After 12 years in Nyando, a portion of western Kenya’s Kisumu county on the edge of Lake Victoria, Wycliffe Welangai expects that heavy downpours mean floods. But that doesn’t make the deluges any less disorienting.

“I think before we only had, like, one flood a year, for example, but now people can see two, three, sometimes six floods a year.”

“When we go out during floods, it is severe. It is something that you may not like at all,” he says. “A lot of water is flowing. The level is rising day by day. And houses that were built up, they’re coming down.”
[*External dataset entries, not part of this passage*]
(** Whatever an operation returns, its effect is a step. *)
Lemma CreateLaunchParameters_step identity req env db r db' :
  run_tx (CreateLaunchParameters identity req) env db = (r, db') → config_step db db'.
Proof using.
  intros Hr. apply run_tx_cases in Hr as [->|(env' & a & Hr)];
    [apply config_step_same|by eapply CreateLaunchParameters_ok|apply CreateLaunchParameters_error_keeps].
Qed.

Lemma DeleteLaunchParameters_step identity id env db r db' :
  run_tx (DeleteLaunchParameters identity id) env db = (r, db') → config_step db db'.
Proof using.
  intros Hr. apply run_tx_cases in Hr as [->|(env' & a & Hr)];
    [apply config_step_same|by eapply DeleteLaunchParameters_ok|apply DeleteLaunchParameters_error_keeps].
Qed.

Lemma ReplaceLaunchParameters_step identity id req env db r db' :
  run_tx (ReplaceLaunchParameters identity id req) env db = (r, db') → config_step db db'.
Proof using.
  intros Hr. unfold ReplaceLaunchParameters in Hr.
  apply run_tx_then_reads in Hr as [r' Hr]; [|intros a; tx_atomic].
  apply run_tx_cases in Hr as [->|(env' & a & Hr)];
    [apply config_step_same|by eapply commit_replacement_ok|apply commit_replacement_error_keeps].
Qed.
End launch_parameter_facts.

(** ** The history of the definitions *)

(** Every definition of a team has the complete history of its revisions, the last of which
    records its current state; and a scope has at most one active definition. *)
Record env_history (d : DB) : Prop := mkEnvHistory {
  eh_keyed : ∀ id e, db_envs d !! id = Some e → ed_id e = id;
  eh_owned : ∀ id e, db_envs d !! id = Some e → is_Some (ed_team e) ∧ is_Some (ed_scope e);
  eh_revisions : ∀ id e n, db_envs d !! id = Some e →
    is_Some (db_env_revisions d !! (id, n)) ↔ 1 ≤ n ≤ ed_revision e;
  eh_current : ∀ id e, db_envs d !! id = Some e →
    ∃ r, db_env_revisions d !! (id, ed_revision e) = Some r ∧ records r e;
  eh_known : ∀ id n r, db_env_revisions d !! (id, n) = Some r → is_Some (db_envs d !! id);
  eh_active : ∀ id id' e e', db_envs d !! id = Some e → db_envs d !! id' = Some e' →
    active_conflict e e' = true → id = id';
}.

Lemma empty_env_history : env_history empty_db.
Proof. constructor; intros; simplify_map_eq. Qed.

Lemma active_conflict_sym a b : active_conflict a b = active_conflict b a.
Proof.
  unfold active_conflict. destruct (decide (ed_scope a = ed_scope b)) as [E|E].
  - rewrite (bool_decide_eq_true_2 _ E), (bool_decide_eq_true_2 _ (eq_sym E)), <- E.
    rewrite (andb_comm (negb (ed_deleted a))). f_equal. destruct (ed_scope a) as [s|]; [|done].
    f_equal; [f_equal|]; apply bool_decide_ext; naive_solver.
  - rewrite (bool_decide_eq_false_2 _ E), (bool_decide_eq_false_2 (ed_scope b = _)) by congruence.
    by rewrite !andb_false_r.
Qed.

Lemma scope_free_conflict e d k e' :
  scope_free e d = true → db_envs d !! k = Some e' → active_conflict e e' = true → k = ed_id e.
Proof.
  intros Hf%bool_decide_eq_true Hk Hc. apply (map_Forall_lookup_1 _ _ _ _ Hf) in Hk as [?|?]; congruence.
Qed.

(** The row that replaces the definition with its own identifier. *)
Lemma history_insert d d' e r :
  env_history d → is_Some (ed_team e) → is_Some (ed_scope e) → 1 ≤ ed_revision e →
  (∀ n, is_Some (db_env_revisions d !! (ed_id e, n)) ↔ 1 ≤ n < ed_revision e) →
  scope_free e d = true → records r e →
  db_envs d' = <[ed_id e := e]> (db_envs d) →
  db_env_revisions d' = <[(ed_id e, ed_revision e) := r]> (db_env_revisions d) → env_history d'.
Proof.
  intros Hi Ht Hs Hge Hrev Hf Hrec Ee Er. constructor; rewrite ?Ee, ?Er.
  - intros id x [[<- <-]|[_ Hx]]%lookup_insert_Some; [done|by eapply eh_keyed].
  - intros id x [[_ <-]|[_ Hx]]%lookup_insert_Some; [done|by eapply eh_owned].
  - intros id x n [[<- <-]|[Hne Hx]]%lookup_insert_Some.
    + destruct (decide (n = ed_revision e)) as [-> |Hn].
      * rewrite lookup_insert_eq. split; [lia|eauto].
      * rewrite lookup_insert_ne, Hrev by congruence. lia.
    + rewrite lookup_insert_ne by congruence. by apply eh_revisions.
  - intros id x [[<- <-]|[Hne Hx]]%lookup_insert_Some.
    + exists r. by rewrite lookup_insert_eq.
    + destruct (eh_current _ Hi _ _ Hx) as (r' & Hr' & ?). exists r'.
      by rewrite lookup_insert_ne by congruence.
  - intros id n x [[[= <- <-] _]|[_ Hx]]%lookup_insert_Some.
    + rewrite lookup_insert_eq. eauto.
    + apply (eh_known _ Hi) in Hx. destruct (decide (id = ed_id e)) as [-> |].
      * rewrite lookup_insert_eq. eauto.
      * by rewrite lookup_insert_ne.
  - intros id id' x x' Hx Hx' Hc.
    apply lookup_insert_Some in Hx as [[<- <-]|[Hne Hx]];
      apply lookup_insert_Some in Hx' as [[<- <-]|[Hne' Hx']]; [done| | |by eapply eh_active].
    + by destruct (scope_free_conflict _ _ _ _ Hf Hx' Hc).
    + rewrite active_conflict_sym in Hc. by destruct (scope_free_conflict _ _ _ _ Hf Hx Hc).
Qed.

Lemma write_history d d' : definition_write d d' → env_history d → env_history d'.
Proof.
  intros [Ee Er|e r Hn H1 Hf Ht Hs Hr Hrec Ee Er
         |id e e' r He Hid Ht Hs Hty Hdel Hts Hss Hc Hrev Hf Hnr Hrec Ee Er] Hi.
  - destruct Hi. constructor; rewrite ?Ee, ?Er; done.
  - eapply (history_insert d d' e r); try done; rewrite ?H1; try done.
    intros n. split; [|lia]. intros [x Hx]. apply (eh_known _ Hi) in Hx as [? Hx]. congruence.
  - pose proof (eh_keyed _ Hi _ _ He) as Hk. rewrite <- Hk, <- Hid in Ee. rewrite <- Hid in Er.
    assert (1 ≤ ed_revision e) as Hge.
    { destruct (eh_current _ Hi _ _ He) as (x & Hx & _).
      pose proof (proj1 (eh_revisions _ Hi id e (ed_revision e) He) (mk_is_Some _ _ Hx)). lia. }
    eapply (history_insert d d' e' r); try done; rewrite ?Ht, ?Hs; try done; [lia|].
    intros n. rewrite Hid, Hk, Hrev, (eh_revisions _ Hi id e n He). lia.
Qed.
Submerged pit latrines disgorge their contents and “faecal matter is flooding all over,”  he says. Bloated carcasses of livestock and poultry drift by. “You see household equipment such as plates floating all over. They’re flowing downwards on the rivers.” Snakes, crocodiles, hippos show up in places they shouldn’t. Whole communities are displaced or cut off.

Flooding in Ahero town
Flooding in Ahero town

Welangai coordinates immunisation services in Nyando, a job that, on regular days, is about oversight, targets, forecasting, thorough reporting – precise work aided by clear horizons. On the phone, he comes across as the kind of person who might take private pleasure in the orderliness the role demands. He subheads his thoughts aloud: “first of all”, “number two”, “number three”. When he uses the word “planning”, the word stretches, fondly italicised.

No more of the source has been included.